* Work item
Nothing but the lines from the one that contains "Definition snackItems (j" to the end of the records should be printed, both ends included, exactly as given.

(Dataset entries)
-*-*-

(** [order.order_seats?.map((s) => s.seats?.seat_number).filter(Boolean) ?? []]:
    [filter(Boolean)] drops [undefined] and the empty string. *)
Definition seatNums (j : joined) : list string :=
  match order_seats j with
  | Some l =>
      omap (λ s, match seats s with
                 | Some r => if AddMovieForm.falsy (ref_seat_number r) then None
                             else Some (ref_seat_number r)
                 | None => None
                 end) l
  | None => []
  end.

(** [`${it.snacks?.name} ×${it.quantity}`] *)
Definition item_text (it : order_item) : string :=
  match snacks it with Some r => ref_name r | None => "undefined" end
  +:+ " ×" +:+ number_to_string (quantity it).

(** [order.order_items?.map(...).filter(Boolean) ?? []] *)
Definition snackItems (j : joined) : list string :=
  match order_items j with
  | Some l => filter (λ t, t ≠ "") (item_text <$> l)
  | None => []
  end.

(** [l.join(sep)] *)
Fixpoint join (sep : string) (l : list string) : string :=
  match l with
  | [] => ""
  | [x] => x
  | x :: l' => x +:+ sep +:+ join sep l'
  end.

(** The Seats line of a card: [seatNums.length > 0 ? seatNums.join(", ") : "—"]. *)
Definition card_seats (j : joined) : string :=
  if bool_decide (0 < length (seatNums j)) then join ", " (seatNums j) else "—".

(** The Seats line of the ticket: [seatNums.join(", ") || "—"]. *)
Definition ticket_seats (j : joined) : string :=
  if AddMovieForm.falsy (join ", " (seatNums j)) then "—" else join ", " (seatNums j).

-*-*-

* Response area
Definition snackItems (j : joined) : list string :=
  match order_items j with
  | Some l => filter (λ t, t ≠ "") (item_text <$> l)
  | None => []
  end.

(** [l.join(sep)] *)
Fixpoint join (sep : string) (l : list string) : string :=
  match l with
  | [] => ""
  | [x] => x
  | x :: l' => x +:+ sep +:+ join sep l'
  end.

(** The Seats line of a card: [seatNums.length > 0 ? seatNums.join(", ") : "—"]. *)
Definition card_seats (j : joined) : string :=
  if bool_decide (0 < length (seatNums j)) then join ", " (seatNums j) else "—".

(** The Seats line of the ticket: [seatNums.join(", ") || "—"]. *)
Definition ticket_seats (j : joined) : string :=
  if AddMovieForm.falsy (join ", " (seatNums j)) then "—" else join ", " (seatNums j).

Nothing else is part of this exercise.